START Records to process

(** C9: empty counts or a zero total give an empty result, nothing being
    divided; otherwise, for counts as the engine returns them, every key
    made of the characters '0' and '1' and of blanks and holding [width]
    of the former, the result has exactly the buckets [0 .. width-1] and
    in each of them [prob_0 + prob_1] is 1.  The divisions are exact here;
    the source computes them in floating point. *)
Theorem probabilities_sum_to_one (counts : list (string * Z)) (width : nat) :
  (counts = [] \/ total_of counts = 0%Z ->
   process_measurement_results counts = []) /\
  (total_of counts <> 0%Z ->
   Forall (key_ok width) counts ->
   forall i,
     ((i < width)%nat ->
      exists prob_0 prob_1,
        lookup i (process_measurement_results counts)
          = Some (prob_0, prob_1) /\
        prob_0 + prob_1 == 1) /\
     ((width <= i)%nat ->
      lookup i (process_measurement_results counts) = None)).
Proof.
  split.
  - intros [-> | Hz]; [reflexivity |].
    unfold process_measurement_results. rewrite Hz.
    destruct counts; reflexivity.
  - intros Hnz Hkeys i.
    assert (Hok : Forall (bitstring_ok width) counts).
    { eapply Forall_impl; [| exact Hkeys]. intros bc. apply key_ok_bits. }
    rewrite (@process_measurement_results_nonzero counts Hnz).
    destruct (@process_counts_total (total_of counts) width counts [] i Hok)
      as [Hsum Hnone].
    match type of Hnone with
    | (lookup i ?x = None <-> _) => set (t := x) in *
    end.
    assert (Hne : counts <> []) by (intros ->; apply Hnz; reflexivity).
    split.
    + intros Hi.
      assert (Hsome : lookup i t <> None).
      { intros Hn. apply (proj1 Hnone) in Hn.
        destruct Hn as [_ [H | H]]; [contradiction | lia]. }
      destruct (lookup i t) as [[p0 p1] |] eqn:El.
      * exists p0, p1. split; [reflexivity |].
        unfold bucket_total in Hsum. rewrite El in Hsum. cbn [lookup fst snd] in Hsum.
        rewrite Hsum.
        replace (i <? width)%nat with true by (symmetry; apply Nat.ltb_lt; exact Hi).
        unfold total_of in *. rewrite fold_left_Zadd in *. cbn [Z.add] in *.
        field. intros H. apply Hnz.
        unfold Qeq in H. simpl in H. lia.
      * congruence.
    + intros Hi. apply Hnone. split; [reflexivity | right; exact Hi].
Qed.

(** C9 on counts of a circuit with two registers of one bit each, whose
    keys hold a blank: the bucket of the second bit. *)
Lemma probabilities_sum_to_one_witness :
  exists prob_0 prob_1,
    lookup 1 (process_measurement_results
                [("0 1"%string, 500%Z); ("1 0"%string, 500%Z)])
      = Some (prob_0, prob_1) /\
    prob_0 + prob_1 == 1.
Proof.
  apply (proj2 (@probabilities_sum_to_one
                  [("0 1"%string, 500%Z); ("1 0"%string, 500%Z)] 2%nat)).
  - vm_compute. discriminate.
  - unfold key_ok, key_char. cbn [fst list_ascii_of_string count_bits].
    constructor; [| constructor; [| constructor]];
      (split; [| reflexivity]);
      repeat (constructor; [tauto |]); constructor.
  - lia.
Defined.

End AggregatorFacts.

Module SessionFacts.
Import Geometry Reference Examples Connectivity Compiler Aggregator Session.
Import GeometryFacts ConnectivityFacts CompilerFacts.
Local Open Scope nat_scope.
Local Open Scope string_scope.

(** C5: when the simulate cycle raises, the error message is written to
    the [circuit_info] widget, and [sensor_data] and the text of the
    sensor report are what they were before the call. *)
Theorem simulation_error_keeps_statistics
  (iter : list nat -> list nat)
  (exn_message : exn -> string)
  (render : option QuantumCircuit -> string)
  (open_viewer : option QuantumCircuit -> result unit)
  (run : option QuantumCircuit -> result (list (string * Z)))
  (format_report : table -> string)
  (old : option QuantumCircuit) (d : diagram) (v : display) (e : exn) :
  wires d <> [] ->
  simulate_try iter open_viewer run old d = Raise e ->
  circuit_info (simulate_circuit iter exn_message render open_viewer run
                  format_report old d v)
    = "Simulation error: " ++ exn_message e /\
  sensor_data (simulate_circuit iter exn_message render open_viewer run
                 format_report old d v)
    = sensor_data v /\
  sensor_text (simulate_circuit iter exn_message render open_viewer run
                 format_report old d v)
    = sensor_text v.
Proof.
  intros Hne Hraise. unfold simulate_circuit. rewrite Hraise.
  destruct (wires d); [congruence |]. repeat split.
Qed.

(** An engine failure is an exception of the simulate cycle. *)
Lemma engine_failure_raises (iter : list nat -> list nat)
  (open_viewer : option QuantumCircuit -> result unit)
  (run : option QuantumCircuit -> result (list (string * Z)))
  (old : option QuantumCircuit) (d : diagram) (c : option QuantumCircuit)
  (e : exn) :
  compile iter old (wires d) (gates d) (sensors d) = Ok c ->
  open_viewer c = Ok tt ->
  run c = Raise e ->
  simulate_try iter open_viewer run old d = Raise e.
Proof.
  intros Hc Hv Hr. unfold simulate_try. rewrite Hc. cbn [bind].
  rewrite Hv. cbn [bind]. rewrite Hr. reflexivity.
Qed.

(** C5 with an engine that raises on the two joined wires. *)
Lemma simulation_error_keeps_statistics_witness :
  circuit_info (simulate_circuit ascending message_of (fun _ => "")
                  (fun _ => Ok tt) failing_engine (fun _ => "") None
                  junction_diagram previous_display)
    = "Simulation error: engine failure" /\
  sensor_data (simulate_circuit ascending message_of (fun _ => "")
                 (fun _ => Ok tt) failing_engine (fun _ => "") None
                 junction_diagram previous_display)
    = sensor_data previous_display /\
  sensor_text (simulate_circuit ascending message_of (fun _ => "")
                 (fun _ => Ok tt) failing_engine (fun _ => "") None
                 junction_diagram previous_display)
    = sensor_text previous_display.
Proof.
  apply (@simulation_error_keeps_statistics ascending message_of
           (fun _ => "") (fun _ => Ok tt) failing_engine (fun _ => "") None
           junction_diagram previous_display (EngineError "engine failure")).
  - discriminate.
  - eapply engine_failure_raises.
    + apply compile_junction.
    + reflexivity.
    + reflexivity.
Defined.

End SessionFacts.

Module SnapFacts.
Import Geometry Editor Invariants.
Local Open Scope Z_scope.



Lemma snap_on_grid (pos : point) : on_grid (snap_to_grid pos).
Proof.
  unfold on_grid, snap_to_grid. cbn [fst snd].
  split; apply Z.mod_mul; discriminate.
Qed.



End SnapFacts.

Module EditorFacts.
Import Geometry Compiler Editor Invariants Reference.
Import GeometryFacts ConnectivityFacts CompilerFacts SnapFacts.
Local Open Scope nat_scope.

Lemma points_eqb_eq (l1 l2 : list point) :
  points_eqb l1 l2 = true <-> l1 = l2.
Proof.
  unfold points_eqb. revert l2.
  induction l1 as [| a l1 IH]; intros [| b l2]; cbn [List.length combine forallb].
  - split; reflexivity.
  - split; discriminate.
  - split; discriminate.
  - cbn [Nat.eqb fst snd]. split.
    + intros H. apply andb_true_iff in H. destruct H as [Hl H].
      apply andb_true_iff in H. destruct H as [Hab H].
      apply point_eqb_eq in Hab. subst b. f_equal. apply IH.
      rewrite Hl, H. reflexivity.
    + intros H. inversion H; subst.
      assert (Hp : point_eqb b b = true) by (now apply point_eqb_eq).
      rewrite Hp. apply (IH l2). reflexivity.
Qed.

Lemma wire_eqb_eq (w1 w2 : Wire) : wire_eqb w1 w2 = true <-> w1 = w2.
Proof.
  unfold wire_eqb. rewrite points_eqb_eq. destruct w1, w2; cbn [points].
  split; [intros ->; reflexivity | intros H; inversion H; reflexivity].
Qed.

Lemma gate_eqb_eq (g1 g2 : Gate) : gate_eqb g1 g2 = true <-> g1 = g2.
Proof.
  unfold gate_eqb. rewrite andb_true_iff, String.eqb_eq, point_eqb_eq.
  destruct g1, g2; cbn [gate_type pos].
  split; [intros [-> ->]; reflexivity | intros H; inversion H; auto].
Qed.

(** [xs.remove(x)] when no item before the first [x] satisfies a test
    that [x] satisfies. *)
Lemma list_remove_after {A : Type} (eqb : A -> A -> bool)
  (test : A -> bool) (x : A) (kept rest : list A) :
  (forall a b, eqb a b = true <-> a = b) ->
  test x = true ->
  Forall (fun a => test a = false) kept ->
  list_remove eqb x (kept ++ x :: rest) = Returned (kept ++ rest).
Proof.
  intros Heq Hx. induction 1 as [| a kept Ha _ IH]; cbn [app list_remove].
  - replace (eqb x x) with true by (symmetry; apply Heq; reflexivity).
    reflexivity.
  - destruct (eqb a x) eqn:E.
    + apply Heq in E. subst a. congruence.
    + rewrite IH. reflexivity.
Qed.

Lemma remove_where_from {A : Type} (eqb : A -> A -> bool)
  (test : A -> bool) :
  (forall a b, eqb a b = true <-> a = b) ->
  forall copy kept,
  Forall (fun a => test a = false) kept ->
  remove_where eqb test copy (kept ++ copy)
  = Returned (kept ++ filter (fun a => negb (test a)) copy).
Proof.
  intros Heq. induction copy as [| x copy IH]; intros kept Hk;
    cbn [remove_where filter].
  - reflexivity.
  - destruct (test x) eqn:E; cbn [negb].
    + rewrite (list_remove_after eqb test x copy Heq E Hk).
      cbn [and_then]. apply IH. exact Hk.
    + replace (kept ++ x :: copy) with ((kept ++ [x]) ++ copy)
        by (rewrite <- app_assoc; reflexivity).
      rewrite IH.
      * rewrite <- app_assoc. reflexivity.
      * apply Forall_app. split; [exact Hk | repeat constructor; exact E].
Qed.

(** The delete loop [for x in xs[:]: if test(x): xs.remove(x)] never
    raises and leaves the items that fail the test, in their order. *)
Lemma remove_where_filter {A : Type} (eqb : A -> A -> bool)
  (test : A -> bool) (xs : list A) :
  (forall a b, eqb a b = true <-> a = b) ->
  remove_where eqb test xs xs
  = Returned (filter (fun a => negb (test a)) xs).
Proof.
  intros Heq. apply (remove_where_from eqb test Heq xs (kept := [])).
  constructor.
Qed.

(** The delete tool removes exactly the gates and the sensors within 20
    of the snapped position and the wires that have it on a segment; what
    is left keeps its order, and no [ValueError] is raised even when equal
    items occur several times. *)
Theorem delete_removes_hit_items (pos : point) (s : state) :
  selected_tool s = Some "DELETE"%string ->
  handle_mouse_down pos s
  = Returned
      (mkState
         (filter (fun w => negb (wire_hit (snap_to_grid pos) w)) (wires s))
         (filter (fun g => negb (point_near_pos (Compiler.pos g)
                                   (snap_to_grid pos) 20)) (gates s))
         (filter (fun p => negb (point_near_pos p (snap_to_grid pos) 20))
                 (sensors s))
         (drawing_wire s) (current_wire_points s) (selected_tool s)).
Proof.
  intros Htool. unfold handle_mouse_down, tool_is. rewrite Htool.
  cbn [String.eqb Ascii.eqb Bool.eqb andb].
  rewrite (remove_where_filter gate_eqb _ (gates s) gate_eqb_eq).
  cbn [and_then].
  rewrite (remove_where_filter point_eqb _ (sensors s) point_eqb_eq).
  cbn [and_then].
  rewrite (remove_where_filter wire_eqb _ (wires s) wire_eqb_eq).
  cbn [and_then]. reflexivity.
Qed.

(** Two equal gates near the click and one far from it. *)
Lemma delete_removes_hit_items_witness :
  handle_mouse_down (3, 4)%Z
    (mkState [] [mkGate "H" (0, 0)%Z; mkGate "X" (100, 0)%Z;
                 mkGate "H" (0, 0)%Z] [] false [] (Some "DELETE"%string))
  = Returned (mkState [] [mkGate "X" (100, 0)%Z] [] false []
                      (Some "DELETE"%string)).
Proof.
  exact (@delete_removes_hit_items (3, 4)%Z
           (mkState [] [mkGate "H" (0, 0)%Z; mkGate "X" (100, 0)%Z;
                        mkGate "H" (0, 0)%Z] [] false []
                    (Some "DELETE"%string)) eq_refl).
Defined.

Lemma point_eqb_sym (a b : point) : point_eqb a b = point_eqb b a.
Proof.
  unfold point_eqb. rewrite (Z.eqb_sym (fst a)), (Z.eqb_sym (snd a)).
  reflexivity.
Qed.

Lemma chain_distinct_snoc (l : list point) (a b : point) :
  chain_distinct (l ++ [a]) -> point_eqb a b = false ->
  chain_distinct ((l ++ [a]) ++ [b]).
Proof.
  intros Hl Hab. induction l as [| p l IH].
  - cbn. auto.
  - destruct l as [| q l].
    + cbn in *. destruct Hl as [Hpa _]. auto.
    + cbn [app chain_distinct] in *. destruct Hl as [Hpq Hl].
      split; [exact Hpq | apply IH; exact Hl].
Qed.

Lemma rev_last_split {A : Type} (l : list A) (x : A) (r : list A) :
  rev l = x :: r -> l = rev r ++ [x].
Proof.
  intros H. rewrite <- (rev_involutive l), H. reflexivity.
Qed.
(** What the ladder can return, branch by branch. *)
Lemma ladder_inversion (item : PyObj) (tk : TensorKey) :
  classifies item tk ->
  (exists v,
      cast_int item = Ok v /\ tk = Index (int_of_int64 (int64_of_py_int v)))
  \/ (exists start stop step,
         item = PySlice start stop step /\
         tk = ToTensorKey_slice start stop step)
  \/ (exists copy t sel,
         normalize_selector copy t = Ok sel /\ tk = IndexTensor sel).
Proof.
  unfold classifies.
  assert (G : forall r : Result Tensor, forall copy,
             bindR r (fun t =>
               bindR (normalize_selector copy t)
                     (fun sel => Ok (IndexTensor sel))) = Ok tk ->
             exists copy t sel,
               normalize_selector copy t = Ok sel /\ tk = IndexTensor sel).
  { intros [t|] copy; simpl; [|discriminate].
    destruct (normalize_selector copy t) as [sel|] eqn:N; simpl;
      [|discriminate].
    intros [= <-]. exists copy, t, sel. auto. }
  destruct item as [|v|start stop step|items|items|a|class_name held].
  - rewrite ladder_none. discriminate.
  - rewrite ladder_int. intros [= <-]. left. exists v.
    split; reflexivity.
  - rewrite ladder_slice. intros [= <-]. right. left. eauto 6.
  - rewrite ladder_list, ToTensorKey_list_normalizes. intros H.
    right. right. eapply G; eauto.
  - rewrite ladder_tuple, ToTensorKey_tuple_normalizes. intros H.
    right. right. eapply G; eauto.
  - rewrite ladder_array, ToTensorKey_array_normalizes. intros H.
    right. right. eapply G; eauto.
  - unfold PyHandleToTensorKey, type_str.
    destruct (class_name =? "<class 'int'>")%string.
    { destruct held as [t|k| |v]; simpl; try discriminate.
      intros [= <-]. left. exists v. split; reflexivity. }
    repeat match goal with
           | |- context [if (class_name =? ?lit)%string then _ else _] =>
               destruct (class_name =? lit)%string;
               [simpl; discriminate|]
           end.
    destruct (_ && _); [|discriminate].
    destruct held as [t| | |]; simpl; try discriminate.
    rewrite ToTensorKey_Tensor_normalizes.
    intros H. right. right. apply (G (Ok t) false).
    simpl. destruct (normalize_selector false t); simpl in *;
      [exact H|discriminate H].
Qed.
(** * vis.contour_plot: a shallow embedding of [src/vis/seaborn.py]

    The module draws a contour plot on a matplotlib Axes.  Its two functions,
    [contour_plot] and [_contour_plot], are embedded as computations in a
    state-and-exception monad over a [world] that holds the Axes objects the
    caller can reach.  Python objects are references into that store, so the
    in-place mutation of the surface and the identity of the returned Axes
    are both visible.  What matplotlib decides on its own (whether a drawing
    call is rejected, which collections a contour call produces, which
    colormap names are registered) is the [Host] interface.  What numpy does
    to the inputs (the shape it finds, the rounding to binary64, the
    numbers it cannot hold) is computed. *)

From Stdlib Require Import QArith.
From stdpp Require Import gmap strings list fin_maps.

Close Scope Q_scope.
Set Warnings "-register-all".

Local Open Scope string_scope.
Local Open Scope list_scope.

(** ** Python values *)

(** Values that travel through [**kwargs].  Colormap objects are kept
    symbolic: a colormap is named by the call that built it, and a colour
    read off a colormap by the colormap and the position it was read at. *)
Inductive pyval : Type :=
| PNone
| PBool (b : bool)
| PNum (q : Q)
| PStr (s : string)
| PList (items : list pyval)
| LightPalette (color : pyval)   (* seaborn light_palette(color, as_cmap=True) *)
| DarkPalette (color : pyval)    (* seaborn dark_palette(color, as_cmap=True) *)
| PaletteColor (name : string) (n_colors i : nat)
                                 (* i-th entry of seaborn color_palette(name, n_colors) *)
| BlendPalette (stops : list pyval)
                                 (* seaborn blend_palette(stops, as_cmap=True) *)
| NamedCmap (name : string)      (* mpl.cm.get_cmap(name) *)
| CmapObject (id : nat)          (* a Colormap instance built by the caller *)
| Sampled (cmap : pyval) (pos : Q).
                                 (* the RGBA tuple cmap(pos) *)

Definition is_none (v : pyval) : bool :=
  match v with PNone => true | _ => false end.

(** Objects that can be called as [cmap(pos)]. *)
Definition is_colormap (v : pyval) : bool :=
  match v with
  | LightPalette _ | DarkPalette _ | BlendPalette _ | NamedCmap _ | CmapObject _ => true
  | _ => false
  end.

(** Numeric payload of the inputs: numbers, possibly nested (a grid is a
    list of rows).  A number is the exact value of a Python [int], [float]
    or [Fraction]. *)
Inductive pydata : Type :=
| Num (v : Q)
| Row (items : list pydata).

(** The three shapes of input the entry point tells apart: a Python list,
    a numpy array, and a labelled sequence that carries a [name] attribute
    (a pandas Series). *)
Inductive arraylike : Type :=
| PyList (items : list pydata)
| NdArray (items : list pydata)
| Series (items : list pydata) (name : pyval).

Definition items_of (a : arraylike) : list pydata :=
  match a with PyList l | NdArray l | Series l _ => l end.

(** [len(a)] *)
Definition len (a : arraylike) : nat := length (items_of a).

(** [isinstance(a, list)] *)
Definition is_list (a : arraylike) : bool :=
  match a with PyList _ => true | _ => false end.

(** The array [np.asarray(a)] answers when it answers one. *)
Definition np_asarray (a : arraylike) : arraylike :=
  match a with PyList l => NdArray l | _ => a end.

(** The shape numpy finds in nested data: at every level all the entries
    have the shape of the first one.  Data that has none is ragged. *)
Fixpoint shape (d : pydata) : option (list nat) :=
  match d with
  | Num _ => Some []
  | Row l =>
      match l with
      | [] => Some [0]
      | d0 :: rest =>
          match shape d0 with
          | Some s =>
              if forallb (fun d' => bool_decide (shape d' = Some s)) rest
              then Some (length l :: s)
              else None
          | None => None
          end
      end
  end.
(** * MCPShell, package [common]: [ConvertStringToType]

    A shallow embedding of [pkg/common/types.go].  The package has one
    function, [ConvertStringToType], which turns a command-line string into
    a typed value according to a declared parameter type.  It leans on four
    functions of Go's standard library: [strconv.ParseFloat],
    [strconv.ParseInt], [strings.ToLower] and [fmt.Errorf].  Those are
    embedded here as well, as far as the function exercises them.

    Conventions.
    - A Go [string] is a sequence of bytes: Rocq's [string], whose
      characters are the 256 values of [ascii].
    - A byte is read as a [Z] in [0, 256) through [byte]; [uint64]
      arithmetic is written on [Z] with its wrap-around modulo [2^64].
    - Go's [int] (indices, digit counts, decimal exponents) is [Z]: these
      counters are bounded by the length of the string and never wrap.
    - [float64] is [SpecFloat.spec_float] at precision 53 and [emax] 1024.
    - [(interface{}, error)] is a pair of options, [None] standing for [nil]. *)

From Stdlib Require Import ZArith List String Ascii Bool Lia.
From Stdlib Require Import Floats.SpecFloat.
Import ListNotations.

Local Open Scope string_scope.
Local Open Scope Z_scope.

(** ** Bytes and strings *)

Definition byte (c : ascii) : Z := Z.of_N (N_of_ascii c).

(** [len(s)] *)
Definition len (s : string) : Z := Z.of_nat (String.length s).

(** [s[:n]] *)
Definition slice_to (n : Z) (s : string) : string := substring 0 (Z.to_nat n) s.

(** [c] lies in the closed byte range [lo .. hi]. *)
Definition between (lo hi c : ascii) : bool :=
  (byte lo <=? byte c) && (byte c <=? byte hi).

Definition isDigit (c : ascii) : bool := between "0" "9" c.

(** Go's [switch x { case a, b, c: ... }] on strings. *)
Fixpoint oneOf (x : string) (cases : list string) : bool :=
  match cases with
  | [] => false
  | c :: cases' => String.eqb x c || oneOf x cases'
  end.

END Records to process

> **Required action**: Could you copy exactly the lines from the first line of the records above through the line containing "process_measurement_results counts = [])", both included, and nothing else?

> **Output for this task**:
(** C9: empty counts or a zero total give an empty result, nothing being
    divided; otherwise, for counts as the engine returns them, every key
    made of the characters '0' and '1' and of blanks and holding [width]
    of the former, the result has exactly the buckets [0 .. width-1] and
    in each of them [prob_0 + prob_1] is 1.  The divisions are exact here;
    the source computes them in floating point. *)
Theorem probabilities_sum_to_one (counts : list (string * Z)) (width : nat) :
  (counts = [] \/ total_of counts = 0%Z ->
   process_measurement_results counts = []) /\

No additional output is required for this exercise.